> **Given records**
(** Giving up: [schedule] on an accepted, unfinished operation whose delays
    are used up asks for an operator, schedules nothing and keeps the count of
    attempts; the retry loop does not list the operation again. *)
Theorem exhausted_retries_ask_operator i e c b c1 r z0 :
  schedule i e c = (Ok b, c1) -> unique_on op_key (operations (store c)) ->
  op_at i (store c) = Some r -> op_finishing r = true -> unfinished (op_st r) = true ->
  retry_state (op_refs r) = Ok z0 -> Z.of_nat (length RETRY_DELAYS) <= z0.1 ->
  b = false
  /\ exists r', op_at i (store c1) = Some r' /\ op_st r' = op_recovery_required
     /\ op_safe_error r' = Some (summary_of e) /\ retry_state (op_refs r') = Ok (z0.1, false)
     /\ forall d now, op_at i d = Some r' -> ~ In r' (due_rows d now).
Proof.
  intros H Hu Hr Hfin Hun Hst Hz0. destruct z0 as [z b0].
  apply schedule_returns in H as [(_ & _ & H)|(r' & retry & z' & next & refs & t & Hr' & _ & _ & Hrec & Hz & Hrefs & Hc1 & Hb & Hnext & _)].
  { destruct (H r Hr); congruence. }
  rewrite Hr in Hr'. injection Hr' as <-.
  apply retry_state_ok in Hst as (retry' & Hrec' & Hz' & _). rewrite Hrec in Hrec'. injection Hrec' as <-.
  rewrite Hz in Hz'. injection Hz' as ->. change (5 <= z) in Hz0.
  assert (b = false) as -> by (rewrite Hb; apply Z.ltb_ge; lia). split; [done|].
  assert (Hid : op_operation_id r = i) by (apply find_some_in in Hr as [_ ?%String.eqb_eq]; done).
  exists (set_retry op_recovery_required refs (summary_of e) t r). split_and!; try done.
  - rewrite Hc1. unfold op_at in *. simpl. rewrite find_updated by done. rewrite Hr. simpl. by rewrite Hid, eqb_self.
  - simpl. rewrite (retry_state_stored _ _ Hrefs). unfold retried. rewrite retry_state_set, Hnext.
    unfold attempts_in. by rewrite dict_get_set_eq.
  - intros d now _ Hin. unfold due_rows in Hin. apply list_elem_of_In, elem_of_take in Hin as (k & Hin & _).
    apply list_elem_of_lookup_2 in Hin. rewrite sort_by_perm in Hin. apply list_elem_of_In in Hin.
    apply filter_In in Hin as [_ Hin]. unfold retry_due in Hin. simpl in Hin. by rewrite andb_false_r in Hin.
Qed.

Lemma exhausted_retries_ask_operator_witness :
  let c := after (demo_accepted ++ concat (replicate 5 demo_retry)) in
  (schedule demo_id (Text "worker stopped") c).1 = Ok false
  /\ exists r', op_at demo_id (store (schedule demo_id (Text "worker stopped") c).2) = Some r'
       /\ op_st r' = op_recovery_required.
Proof.
  intros c.
  assert (Hb : (schedule demo_id (Text "worker stopped") c).1 = Ok false) by (vm_compute; reflexivity).
  split; [exact Hb|].
  assert (Hr : exists r, op_at demo_id (store c) = Some r /\ op_finishing r = true /\ unfinished (op_st r) = true
    /\ retry_state (op_refs r) = Ok (5, false)) by (eexists; vm_compute; split_and!; reflexivity).
  destruct Hr as (r & Hr & Hf & Hun & Hst).
  assert (Hu : unique_on op_key (operations (store c)))
    by (apply (bool_decide_eq_true_1 (unique_on op_key (operations (store c)))); vm_compute; reflexivity).
  destruct (exhausted_retries_ask_operator demo_id (Text "worker stopped") c false
    (schedule demo_id (Text "worker stopped") c).2 r (5, false) (pair_first _ _ Hb) Hu Hr Hf Hun Hst)
    as (_ & r' & Hr' & Hst' & _); [by simpl|].
  exists r'. split; [exact Hr'|exact Hst'].
Defined.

> **Prompt**
Output the entries above in their entirety, exactly as written.

> **Reply to the task**
(** Giving up: [schedule] on an accepted, unfinished operation whose delays
    are used up asks for an operator, schedules nothing and keeps the count of
    attempts; the retry loop does not list the operation again. *)
Theorem exhausted_retries_ask_operator i e c b c1 r z0 :
  schedule i e c = (Ok b, c1) -> unique_on op_key (operations (store c)) ->
  op_at i (store c) = Some r -> op_finishing r = true -> unfinished (op_st r) = true ->
  retry_state (op_refs r) = Ok z0 -> Z.of_nat (length RETRY_DELAYS) <= z0.1 ->
  b = false
  /\ exists r', op_at i (store c1) = Some r' /\ op_st r' = op_recovery_required
     /\ op_safe_error r' = Some (summary_of e) /\ retry_state (op_refs r') = Ok (z0.1, false)
     /\ forall d now, op_at i d = Some r' -> ~ In r' (due_rows d now).
Proof.
  intros H Hu Hr Hfin Hun Hst Hz0. destruct z0 as [z b0].
  apply schedule_returns in H as [(_ & _ & H)|(r' & retry & z' & next & refs & t & Hr' & _ & _ & Hrec & Hz & Hrefs & Hc1 & Hb & Hnext & _)].
  { destruct (H r Hr); congruence. }
  rewrite Hr in Hr'. injection Hr' as <-.
  apply retry_state_ok in Hst as (retry' & Hrec' & Hz' & _). rewrite Hrec in Hrec'. injection Hrec' as <-.
  rewrite Hz in Hz'. injection Hz' as ->. change (5 <= z) in Hz0.
  assert (b = false) as -> by (rewrite Hb; apply Z.ltb_ge; lia). split; [done|].
  assert (Hid : op_operation_id r = i) by (apply find_some_in in Hr as [_ ?%String.eqb_eq]; done).
  exists (set_retry op_recovery_required refs (summary_of e) t r). split_and!; try done.
  - rewrite Hc1. unfold op_at in *. simpl. rewrite find_updated by done. rewrite Hr. simpl. by rewrite Hid, eqb_self.
  - simpl. rewrite (retry_state_stored _ _ Hrefs). unfold retried. rewrite retry_state_set, Hnext.
    unfold attempts_in. by rewrite dict_get_set_eq.
  - intros d now _ Hin. unfold due_rows in Hin. apply list_elem_of_In, elem_of_take in Hin as (k & Hin & _).
    apply list_elem_of_lookup_2 in Hin. rewrite sort_by_perm in Hin. apply list_elem_of_In in Hin.
    apply filter_In in Hin as [_ Hin]. unfold retry_due in Hin. simpl in Hin. by rewrite andb_false_r in Hin.
Qed.

Lemma exhausted_retries_ask_operator_witness :
  let c := after (demo_accepted ++ concat (replicate 5 demo_retry)) in
  (schedule demo_id (Text "worker stopped") c).1 = Ok false
  /\ exists r', op_at demo_id (store (schedule demo_id (Text "worker stopped") c).2) = Some r'
       /\ op_st r' = op_recovery_required.
Proof.
  intros c.
  assert (Hb : (schedule demo_id (Text "worker stopped") c).1 = Ok false) by (vm_compute; reflexivity).
  split; [exact Hb|].
  assert (Hr : exists r, op_at demo_id (store c) = Some r /\ op_finishing r = true /\ unfinished (op_st r) = true
    /\ retry_state (op_refs r) = Ok (5, false)) by (eexists; vm_compute; split_and!; reflexivity).
  destruct Hr as (r & Hr & Hf & Hun & Hst).
  assert (Hu : unique_on op_key (operations (store c)))
    by (apply (bool_decide_eq_true_1 (unique_on op_key (operations (store c)))); vm_compute; reflexivity).
  destruct (exhausted_retries_ask_operator demo_id (Text "worker stopped") c false
    (schedule demo_id (Text "worker stopped") c).2 r (5, false) (pair_first _ _ Hb) Hu Hr Hf Hun Hst)
    as (_ & r' & Hr' & Hst' & _); [by simpl|].
  exists r'. split; [exact Hr'|exact Hst'].
Defined.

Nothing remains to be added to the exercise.